- Task
Scan the records below. Copy every line in which the word "OnPeerDisconnected" appears.
[[ Data for processing, beginning ]]
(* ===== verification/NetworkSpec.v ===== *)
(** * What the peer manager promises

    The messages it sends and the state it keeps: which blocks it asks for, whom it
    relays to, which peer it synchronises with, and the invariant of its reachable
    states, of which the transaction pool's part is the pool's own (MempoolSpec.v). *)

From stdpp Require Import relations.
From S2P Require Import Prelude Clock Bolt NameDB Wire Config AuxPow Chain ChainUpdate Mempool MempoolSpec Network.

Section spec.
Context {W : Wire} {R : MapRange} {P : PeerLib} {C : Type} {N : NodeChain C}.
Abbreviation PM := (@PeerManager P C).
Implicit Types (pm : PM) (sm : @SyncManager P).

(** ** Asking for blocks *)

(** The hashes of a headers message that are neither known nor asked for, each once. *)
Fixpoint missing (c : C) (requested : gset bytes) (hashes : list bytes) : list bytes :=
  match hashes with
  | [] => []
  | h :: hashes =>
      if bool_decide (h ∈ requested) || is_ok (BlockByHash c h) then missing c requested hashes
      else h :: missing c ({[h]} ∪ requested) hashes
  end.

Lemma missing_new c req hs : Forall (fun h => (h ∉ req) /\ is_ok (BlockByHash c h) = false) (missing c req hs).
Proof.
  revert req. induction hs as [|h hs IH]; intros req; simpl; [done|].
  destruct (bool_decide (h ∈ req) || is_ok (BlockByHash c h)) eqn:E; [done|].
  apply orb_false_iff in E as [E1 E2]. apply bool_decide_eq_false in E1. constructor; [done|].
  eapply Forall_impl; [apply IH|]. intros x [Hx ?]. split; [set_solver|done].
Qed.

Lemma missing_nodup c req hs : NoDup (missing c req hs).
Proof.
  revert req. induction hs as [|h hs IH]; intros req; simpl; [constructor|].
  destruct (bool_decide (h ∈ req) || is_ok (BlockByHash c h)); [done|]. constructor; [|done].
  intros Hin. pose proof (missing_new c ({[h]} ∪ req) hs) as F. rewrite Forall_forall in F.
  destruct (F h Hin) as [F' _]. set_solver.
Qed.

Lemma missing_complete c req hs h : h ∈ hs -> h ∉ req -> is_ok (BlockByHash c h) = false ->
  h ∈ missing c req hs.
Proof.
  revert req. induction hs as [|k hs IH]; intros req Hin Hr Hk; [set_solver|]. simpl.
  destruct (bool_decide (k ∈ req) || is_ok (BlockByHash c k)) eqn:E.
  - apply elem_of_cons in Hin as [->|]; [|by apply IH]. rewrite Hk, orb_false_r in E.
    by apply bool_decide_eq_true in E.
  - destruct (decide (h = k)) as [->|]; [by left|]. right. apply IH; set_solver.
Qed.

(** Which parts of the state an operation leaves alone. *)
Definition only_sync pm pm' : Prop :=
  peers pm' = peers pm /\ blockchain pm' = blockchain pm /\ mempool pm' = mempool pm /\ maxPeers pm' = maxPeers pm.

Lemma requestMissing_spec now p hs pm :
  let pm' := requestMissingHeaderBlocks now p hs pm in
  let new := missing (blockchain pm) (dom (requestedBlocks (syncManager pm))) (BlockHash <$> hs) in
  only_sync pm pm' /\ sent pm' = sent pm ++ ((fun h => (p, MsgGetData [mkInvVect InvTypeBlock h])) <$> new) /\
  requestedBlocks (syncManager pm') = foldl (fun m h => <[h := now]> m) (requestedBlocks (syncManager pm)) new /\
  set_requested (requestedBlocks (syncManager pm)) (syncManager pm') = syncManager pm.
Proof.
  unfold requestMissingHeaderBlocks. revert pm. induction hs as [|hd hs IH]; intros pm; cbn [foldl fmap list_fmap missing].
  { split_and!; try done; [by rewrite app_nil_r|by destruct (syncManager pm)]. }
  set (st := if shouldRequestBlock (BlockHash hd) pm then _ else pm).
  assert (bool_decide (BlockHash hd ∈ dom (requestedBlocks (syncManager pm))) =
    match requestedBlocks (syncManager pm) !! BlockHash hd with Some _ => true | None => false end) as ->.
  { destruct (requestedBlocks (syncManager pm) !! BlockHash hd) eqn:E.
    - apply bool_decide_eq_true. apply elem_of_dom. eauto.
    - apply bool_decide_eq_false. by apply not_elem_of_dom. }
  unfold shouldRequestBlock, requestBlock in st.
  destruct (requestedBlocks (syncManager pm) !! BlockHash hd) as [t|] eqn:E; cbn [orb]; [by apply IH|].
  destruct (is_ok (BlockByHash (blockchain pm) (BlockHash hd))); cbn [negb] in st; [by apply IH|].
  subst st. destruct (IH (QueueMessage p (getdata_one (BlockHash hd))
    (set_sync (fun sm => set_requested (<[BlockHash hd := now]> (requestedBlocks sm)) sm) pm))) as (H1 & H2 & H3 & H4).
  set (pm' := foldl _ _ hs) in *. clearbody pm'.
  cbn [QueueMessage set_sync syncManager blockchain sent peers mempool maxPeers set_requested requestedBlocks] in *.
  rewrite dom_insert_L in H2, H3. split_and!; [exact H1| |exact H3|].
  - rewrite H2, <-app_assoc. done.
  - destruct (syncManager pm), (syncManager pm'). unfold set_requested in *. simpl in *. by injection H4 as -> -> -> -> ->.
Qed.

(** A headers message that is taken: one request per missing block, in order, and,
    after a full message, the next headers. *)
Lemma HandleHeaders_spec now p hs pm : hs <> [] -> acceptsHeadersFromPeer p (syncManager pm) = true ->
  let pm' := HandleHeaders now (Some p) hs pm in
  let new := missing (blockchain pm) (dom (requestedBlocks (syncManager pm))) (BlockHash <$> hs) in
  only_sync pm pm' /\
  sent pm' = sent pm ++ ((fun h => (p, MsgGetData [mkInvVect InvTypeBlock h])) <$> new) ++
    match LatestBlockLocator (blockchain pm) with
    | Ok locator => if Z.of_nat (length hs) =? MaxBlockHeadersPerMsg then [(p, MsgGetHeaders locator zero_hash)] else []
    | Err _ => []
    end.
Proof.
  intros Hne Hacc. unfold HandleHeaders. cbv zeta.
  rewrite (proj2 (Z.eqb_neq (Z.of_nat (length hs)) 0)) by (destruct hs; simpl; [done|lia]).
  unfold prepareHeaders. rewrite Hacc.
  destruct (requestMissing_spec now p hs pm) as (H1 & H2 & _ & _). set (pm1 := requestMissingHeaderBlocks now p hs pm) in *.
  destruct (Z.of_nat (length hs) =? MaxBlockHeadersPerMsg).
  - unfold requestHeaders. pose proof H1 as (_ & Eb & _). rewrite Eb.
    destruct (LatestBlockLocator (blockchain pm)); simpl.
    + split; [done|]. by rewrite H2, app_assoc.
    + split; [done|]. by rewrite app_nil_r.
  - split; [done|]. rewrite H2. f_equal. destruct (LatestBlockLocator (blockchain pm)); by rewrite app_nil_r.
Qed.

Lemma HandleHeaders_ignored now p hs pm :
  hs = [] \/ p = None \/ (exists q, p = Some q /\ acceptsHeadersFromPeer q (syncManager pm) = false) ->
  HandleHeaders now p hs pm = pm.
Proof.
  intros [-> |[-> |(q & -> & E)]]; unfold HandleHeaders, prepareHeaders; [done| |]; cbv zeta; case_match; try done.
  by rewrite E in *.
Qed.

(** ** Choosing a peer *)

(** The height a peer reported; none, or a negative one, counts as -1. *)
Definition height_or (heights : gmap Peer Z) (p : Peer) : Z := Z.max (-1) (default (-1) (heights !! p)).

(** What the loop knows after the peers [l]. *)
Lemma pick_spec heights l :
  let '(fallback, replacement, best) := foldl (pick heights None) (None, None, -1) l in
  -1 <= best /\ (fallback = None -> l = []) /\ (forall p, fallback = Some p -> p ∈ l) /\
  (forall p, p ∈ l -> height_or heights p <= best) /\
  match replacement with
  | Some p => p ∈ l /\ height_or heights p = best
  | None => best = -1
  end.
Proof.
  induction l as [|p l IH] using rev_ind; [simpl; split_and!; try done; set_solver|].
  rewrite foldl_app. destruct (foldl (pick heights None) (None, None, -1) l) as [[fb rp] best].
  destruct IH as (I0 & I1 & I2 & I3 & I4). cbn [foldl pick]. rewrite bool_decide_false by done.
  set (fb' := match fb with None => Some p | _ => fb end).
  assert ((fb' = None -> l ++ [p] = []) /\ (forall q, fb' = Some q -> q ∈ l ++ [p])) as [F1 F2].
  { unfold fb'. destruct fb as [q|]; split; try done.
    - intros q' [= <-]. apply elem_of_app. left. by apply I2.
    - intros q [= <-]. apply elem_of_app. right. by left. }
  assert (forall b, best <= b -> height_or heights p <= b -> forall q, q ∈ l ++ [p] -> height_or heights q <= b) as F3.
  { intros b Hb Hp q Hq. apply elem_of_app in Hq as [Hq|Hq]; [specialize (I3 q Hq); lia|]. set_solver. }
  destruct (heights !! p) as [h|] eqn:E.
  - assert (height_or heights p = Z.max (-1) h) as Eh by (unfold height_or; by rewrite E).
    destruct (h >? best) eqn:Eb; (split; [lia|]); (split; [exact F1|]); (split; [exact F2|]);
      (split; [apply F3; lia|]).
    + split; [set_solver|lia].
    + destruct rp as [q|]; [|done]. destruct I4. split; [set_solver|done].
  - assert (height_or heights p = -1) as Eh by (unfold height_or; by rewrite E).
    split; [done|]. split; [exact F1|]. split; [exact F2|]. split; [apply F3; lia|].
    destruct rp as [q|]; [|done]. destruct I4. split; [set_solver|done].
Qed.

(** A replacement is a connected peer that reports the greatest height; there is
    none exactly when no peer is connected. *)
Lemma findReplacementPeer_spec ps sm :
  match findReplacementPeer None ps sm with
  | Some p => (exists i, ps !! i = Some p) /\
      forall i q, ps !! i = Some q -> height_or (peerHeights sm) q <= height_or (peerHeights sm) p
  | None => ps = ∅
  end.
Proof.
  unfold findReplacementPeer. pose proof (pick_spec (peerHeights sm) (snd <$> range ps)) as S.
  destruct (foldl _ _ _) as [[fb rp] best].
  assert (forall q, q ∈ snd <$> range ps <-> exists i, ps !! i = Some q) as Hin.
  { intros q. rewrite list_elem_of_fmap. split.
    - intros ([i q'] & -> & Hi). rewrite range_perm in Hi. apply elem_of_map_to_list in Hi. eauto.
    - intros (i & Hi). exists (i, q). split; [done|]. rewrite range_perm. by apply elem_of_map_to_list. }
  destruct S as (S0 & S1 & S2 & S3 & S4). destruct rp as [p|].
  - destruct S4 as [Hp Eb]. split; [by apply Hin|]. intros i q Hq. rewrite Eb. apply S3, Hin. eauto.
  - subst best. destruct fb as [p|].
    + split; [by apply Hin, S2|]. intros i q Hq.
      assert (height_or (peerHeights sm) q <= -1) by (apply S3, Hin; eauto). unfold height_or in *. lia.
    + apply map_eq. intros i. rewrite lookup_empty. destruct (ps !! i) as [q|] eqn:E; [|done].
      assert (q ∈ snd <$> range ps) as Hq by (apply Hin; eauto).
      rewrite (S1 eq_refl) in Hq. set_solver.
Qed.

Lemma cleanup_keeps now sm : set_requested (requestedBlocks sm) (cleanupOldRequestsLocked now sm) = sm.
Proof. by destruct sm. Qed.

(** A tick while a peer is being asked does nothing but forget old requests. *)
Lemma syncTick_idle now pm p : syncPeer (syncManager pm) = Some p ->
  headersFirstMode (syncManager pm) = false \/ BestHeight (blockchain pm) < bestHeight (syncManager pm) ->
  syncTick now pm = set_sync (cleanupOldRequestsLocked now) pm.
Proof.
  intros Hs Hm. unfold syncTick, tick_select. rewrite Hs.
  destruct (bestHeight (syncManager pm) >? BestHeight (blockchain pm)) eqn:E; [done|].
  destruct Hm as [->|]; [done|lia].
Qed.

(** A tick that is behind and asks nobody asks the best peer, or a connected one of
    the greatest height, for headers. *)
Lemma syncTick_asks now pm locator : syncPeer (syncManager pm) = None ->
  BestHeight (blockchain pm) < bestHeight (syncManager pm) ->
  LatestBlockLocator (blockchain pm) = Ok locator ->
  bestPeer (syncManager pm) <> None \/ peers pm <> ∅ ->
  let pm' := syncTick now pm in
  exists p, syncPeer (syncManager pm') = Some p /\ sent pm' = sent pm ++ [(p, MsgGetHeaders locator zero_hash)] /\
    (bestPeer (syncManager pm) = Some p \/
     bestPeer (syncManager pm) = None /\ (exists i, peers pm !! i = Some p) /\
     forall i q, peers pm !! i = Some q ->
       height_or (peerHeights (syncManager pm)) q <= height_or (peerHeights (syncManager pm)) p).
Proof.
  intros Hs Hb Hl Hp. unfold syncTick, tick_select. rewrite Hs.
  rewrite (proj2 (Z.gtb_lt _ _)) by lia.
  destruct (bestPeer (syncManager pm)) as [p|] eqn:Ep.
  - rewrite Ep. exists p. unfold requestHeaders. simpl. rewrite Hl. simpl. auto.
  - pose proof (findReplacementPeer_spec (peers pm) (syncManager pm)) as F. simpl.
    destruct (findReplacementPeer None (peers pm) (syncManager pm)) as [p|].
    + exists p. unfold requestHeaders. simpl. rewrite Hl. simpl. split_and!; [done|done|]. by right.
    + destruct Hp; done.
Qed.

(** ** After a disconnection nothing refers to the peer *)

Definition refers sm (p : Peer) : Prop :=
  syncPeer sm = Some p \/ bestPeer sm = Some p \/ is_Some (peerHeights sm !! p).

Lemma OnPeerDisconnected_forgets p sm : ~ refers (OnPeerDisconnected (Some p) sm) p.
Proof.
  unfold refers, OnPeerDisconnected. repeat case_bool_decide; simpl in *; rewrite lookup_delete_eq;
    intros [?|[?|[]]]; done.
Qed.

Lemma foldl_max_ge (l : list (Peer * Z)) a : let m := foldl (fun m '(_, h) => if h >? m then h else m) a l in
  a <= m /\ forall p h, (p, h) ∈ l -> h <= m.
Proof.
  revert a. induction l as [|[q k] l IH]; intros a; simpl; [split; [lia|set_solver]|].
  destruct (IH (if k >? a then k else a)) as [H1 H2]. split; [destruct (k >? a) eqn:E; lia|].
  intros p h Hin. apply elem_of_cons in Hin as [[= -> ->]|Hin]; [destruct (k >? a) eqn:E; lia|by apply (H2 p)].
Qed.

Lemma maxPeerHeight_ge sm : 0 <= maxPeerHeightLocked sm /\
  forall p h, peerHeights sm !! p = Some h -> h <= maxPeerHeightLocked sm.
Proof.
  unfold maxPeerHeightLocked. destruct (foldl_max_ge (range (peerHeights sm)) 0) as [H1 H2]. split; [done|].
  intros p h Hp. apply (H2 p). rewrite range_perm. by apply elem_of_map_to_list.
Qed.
[[ Data for processing, end ]]
[[ Data for processing, beginning ]]
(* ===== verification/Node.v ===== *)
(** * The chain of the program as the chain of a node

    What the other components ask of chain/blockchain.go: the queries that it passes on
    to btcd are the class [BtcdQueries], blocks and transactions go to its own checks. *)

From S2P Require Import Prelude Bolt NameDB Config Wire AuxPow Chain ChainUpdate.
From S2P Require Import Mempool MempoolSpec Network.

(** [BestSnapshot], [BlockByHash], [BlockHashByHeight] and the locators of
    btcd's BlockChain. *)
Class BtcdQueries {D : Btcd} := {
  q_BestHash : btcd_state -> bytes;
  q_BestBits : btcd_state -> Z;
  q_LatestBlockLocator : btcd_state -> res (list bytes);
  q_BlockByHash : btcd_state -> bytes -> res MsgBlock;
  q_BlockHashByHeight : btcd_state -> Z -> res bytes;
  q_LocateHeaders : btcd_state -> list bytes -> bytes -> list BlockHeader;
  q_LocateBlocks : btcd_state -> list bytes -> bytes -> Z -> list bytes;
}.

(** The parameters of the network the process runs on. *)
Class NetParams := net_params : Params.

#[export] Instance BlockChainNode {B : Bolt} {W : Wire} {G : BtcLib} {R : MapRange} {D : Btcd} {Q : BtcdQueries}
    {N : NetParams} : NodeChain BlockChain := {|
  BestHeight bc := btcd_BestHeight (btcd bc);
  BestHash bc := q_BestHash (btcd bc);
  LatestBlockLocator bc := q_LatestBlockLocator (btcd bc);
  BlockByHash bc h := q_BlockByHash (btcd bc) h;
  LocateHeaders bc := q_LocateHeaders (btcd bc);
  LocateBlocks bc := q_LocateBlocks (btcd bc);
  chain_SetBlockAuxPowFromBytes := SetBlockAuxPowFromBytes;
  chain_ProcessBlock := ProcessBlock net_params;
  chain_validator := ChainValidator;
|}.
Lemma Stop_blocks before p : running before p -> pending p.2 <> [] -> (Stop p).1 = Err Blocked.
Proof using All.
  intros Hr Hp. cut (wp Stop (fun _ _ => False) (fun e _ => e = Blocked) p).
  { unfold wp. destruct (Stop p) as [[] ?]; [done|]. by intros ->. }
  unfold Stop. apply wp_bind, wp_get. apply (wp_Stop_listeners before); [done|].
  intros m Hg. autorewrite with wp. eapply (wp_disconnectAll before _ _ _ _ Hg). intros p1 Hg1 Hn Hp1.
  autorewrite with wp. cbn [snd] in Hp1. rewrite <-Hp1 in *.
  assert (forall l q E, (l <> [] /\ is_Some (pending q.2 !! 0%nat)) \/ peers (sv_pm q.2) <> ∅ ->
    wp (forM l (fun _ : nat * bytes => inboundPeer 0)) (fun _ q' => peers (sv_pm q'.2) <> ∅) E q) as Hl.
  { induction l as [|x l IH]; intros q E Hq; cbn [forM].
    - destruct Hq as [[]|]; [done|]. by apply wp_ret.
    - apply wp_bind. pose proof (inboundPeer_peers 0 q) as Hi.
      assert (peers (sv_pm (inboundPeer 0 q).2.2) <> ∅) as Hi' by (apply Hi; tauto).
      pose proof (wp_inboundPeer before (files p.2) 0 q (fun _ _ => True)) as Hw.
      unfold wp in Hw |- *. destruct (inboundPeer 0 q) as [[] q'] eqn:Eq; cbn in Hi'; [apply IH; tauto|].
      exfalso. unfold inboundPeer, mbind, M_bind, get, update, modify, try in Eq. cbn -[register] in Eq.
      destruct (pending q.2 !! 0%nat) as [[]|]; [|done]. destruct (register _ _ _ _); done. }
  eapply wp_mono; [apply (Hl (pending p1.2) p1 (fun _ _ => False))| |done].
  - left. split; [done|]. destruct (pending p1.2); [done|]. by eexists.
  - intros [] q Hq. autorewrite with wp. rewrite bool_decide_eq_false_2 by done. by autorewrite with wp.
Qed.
[[ Data for processing, end ]]
[[ Data for processing, beginning ]]
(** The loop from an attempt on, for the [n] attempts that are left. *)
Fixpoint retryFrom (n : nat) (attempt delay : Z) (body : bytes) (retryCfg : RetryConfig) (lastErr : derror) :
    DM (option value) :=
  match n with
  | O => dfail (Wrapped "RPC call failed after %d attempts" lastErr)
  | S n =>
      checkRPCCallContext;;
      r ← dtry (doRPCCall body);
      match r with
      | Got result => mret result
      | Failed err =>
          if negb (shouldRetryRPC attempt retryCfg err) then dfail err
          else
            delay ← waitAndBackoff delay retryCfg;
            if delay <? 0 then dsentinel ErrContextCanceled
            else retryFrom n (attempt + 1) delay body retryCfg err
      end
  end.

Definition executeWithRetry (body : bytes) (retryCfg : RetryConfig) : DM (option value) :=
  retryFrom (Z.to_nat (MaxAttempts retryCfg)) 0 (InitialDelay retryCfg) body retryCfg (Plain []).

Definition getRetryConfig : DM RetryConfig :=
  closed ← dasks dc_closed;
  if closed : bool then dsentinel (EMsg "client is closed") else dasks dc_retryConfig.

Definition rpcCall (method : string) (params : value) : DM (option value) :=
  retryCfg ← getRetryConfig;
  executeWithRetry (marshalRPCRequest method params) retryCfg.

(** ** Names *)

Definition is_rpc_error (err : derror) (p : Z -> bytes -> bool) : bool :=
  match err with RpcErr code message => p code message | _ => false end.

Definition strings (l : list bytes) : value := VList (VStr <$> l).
[[ Data for processing, end ]]
- The answer
Lemma OnPeerDisconnected_forgets p sm : ~ refers (OnPeerDisconnected (Some p) sm) p.
  unfold refers, OnPeerDisconnected. repeat case_bool_decide; simpl in *; rewrite lookup_delete_eq;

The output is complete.